[WHAT IS REQUIRED]: Retype exactly the lines that run from the start of the data to the line holding "Definition sum_totals (recs", including both, and only those.

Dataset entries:
-------
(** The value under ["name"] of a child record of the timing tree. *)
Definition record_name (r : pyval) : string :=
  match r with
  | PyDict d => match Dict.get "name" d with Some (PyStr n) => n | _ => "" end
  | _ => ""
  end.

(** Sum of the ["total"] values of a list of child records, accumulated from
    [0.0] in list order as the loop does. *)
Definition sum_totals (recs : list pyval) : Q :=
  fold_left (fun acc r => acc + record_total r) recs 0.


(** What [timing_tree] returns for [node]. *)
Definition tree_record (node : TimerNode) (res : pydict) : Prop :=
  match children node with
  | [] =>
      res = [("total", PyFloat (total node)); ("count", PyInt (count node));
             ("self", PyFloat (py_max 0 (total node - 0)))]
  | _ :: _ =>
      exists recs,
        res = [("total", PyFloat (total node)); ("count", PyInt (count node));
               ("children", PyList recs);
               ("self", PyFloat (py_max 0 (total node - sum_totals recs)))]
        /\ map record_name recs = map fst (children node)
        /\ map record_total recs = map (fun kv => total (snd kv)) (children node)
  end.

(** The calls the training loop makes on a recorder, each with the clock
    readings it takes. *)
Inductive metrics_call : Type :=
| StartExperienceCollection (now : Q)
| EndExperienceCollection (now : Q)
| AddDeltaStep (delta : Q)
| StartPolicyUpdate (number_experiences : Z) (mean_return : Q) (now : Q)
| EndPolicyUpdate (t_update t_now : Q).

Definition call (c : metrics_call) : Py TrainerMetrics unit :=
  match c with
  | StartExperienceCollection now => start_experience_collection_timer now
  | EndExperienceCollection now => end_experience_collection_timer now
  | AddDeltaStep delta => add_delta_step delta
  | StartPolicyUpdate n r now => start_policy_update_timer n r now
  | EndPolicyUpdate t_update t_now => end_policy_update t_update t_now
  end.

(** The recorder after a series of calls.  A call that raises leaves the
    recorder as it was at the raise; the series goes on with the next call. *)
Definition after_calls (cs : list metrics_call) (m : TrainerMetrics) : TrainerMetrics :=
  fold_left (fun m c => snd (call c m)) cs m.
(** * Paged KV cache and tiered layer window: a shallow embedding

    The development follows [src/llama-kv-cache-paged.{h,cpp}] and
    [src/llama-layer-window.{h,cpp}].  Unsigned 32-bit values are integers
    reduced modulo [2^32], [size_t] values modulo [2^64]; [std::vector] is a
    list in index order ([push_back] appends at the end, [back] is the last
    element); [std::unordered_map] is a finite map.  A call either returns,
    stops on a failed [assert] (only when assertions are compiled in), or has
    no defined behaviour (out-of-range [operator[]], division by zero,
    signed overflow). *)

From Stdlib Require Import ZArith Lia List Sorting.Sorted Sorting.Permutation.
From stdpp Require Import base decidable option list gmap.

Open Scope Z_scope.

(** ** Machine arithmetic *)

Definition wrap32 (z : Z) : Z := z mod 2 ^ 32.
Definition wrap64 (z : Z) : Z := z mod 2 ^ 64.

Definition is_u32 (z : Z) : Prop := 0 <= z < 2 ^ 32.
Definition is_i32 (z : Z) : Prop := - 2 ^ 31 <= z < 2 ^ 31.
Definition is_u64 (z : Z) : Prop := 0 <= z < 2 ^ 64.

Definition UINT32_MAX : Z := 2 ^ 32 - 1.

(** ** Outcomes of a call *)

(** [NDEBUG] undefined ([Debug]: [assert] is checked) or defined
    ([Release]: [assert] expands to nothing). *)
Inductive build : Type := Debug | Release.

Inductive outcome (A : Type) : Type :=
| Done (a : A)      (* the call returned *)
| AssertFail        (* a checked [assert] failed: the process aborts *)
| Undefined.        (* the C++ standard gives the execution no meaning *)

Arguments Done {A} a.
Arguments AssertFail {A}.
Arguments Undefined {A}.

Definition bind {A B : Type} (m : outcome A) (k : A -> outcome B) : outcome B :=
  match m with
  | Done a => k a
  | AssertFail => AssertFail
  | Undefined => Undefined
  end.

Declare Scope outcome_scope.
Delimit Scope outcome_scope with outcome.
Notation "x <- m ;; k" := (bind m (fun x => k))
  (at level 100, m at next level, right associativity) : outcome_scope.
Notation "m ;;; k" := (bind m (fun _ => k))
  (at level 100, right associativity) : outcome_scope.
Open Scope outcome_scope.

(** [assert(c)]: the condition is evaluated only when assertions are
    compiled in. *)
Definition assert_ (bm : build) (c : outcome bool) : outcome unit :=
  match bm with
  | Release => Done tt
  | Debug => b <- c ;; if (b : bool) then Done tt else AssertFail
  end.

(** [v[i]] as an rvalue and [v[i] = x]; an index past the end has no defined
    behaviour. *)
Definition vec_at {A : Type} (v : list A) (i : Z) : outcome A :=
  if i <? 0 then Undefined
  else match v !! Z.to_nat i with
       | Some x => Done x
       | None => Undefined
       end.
-------
[TASK RESPONSE]:
(** The value under ["name"] of a child record of the timing tree. *)
Definition record_name (r : pyval) : string :=
  match r with
  | PyDict d => match Dict.get "name" d with Some (PyStr n) => n | _ => "" end
  | _ => ""
  end.

(** Sum of the ["total"] values of a list of child records, accumulated from
    [0.0] in list order as the loop does. *)
Definition sum_totals (recs : list pyval) : Q :=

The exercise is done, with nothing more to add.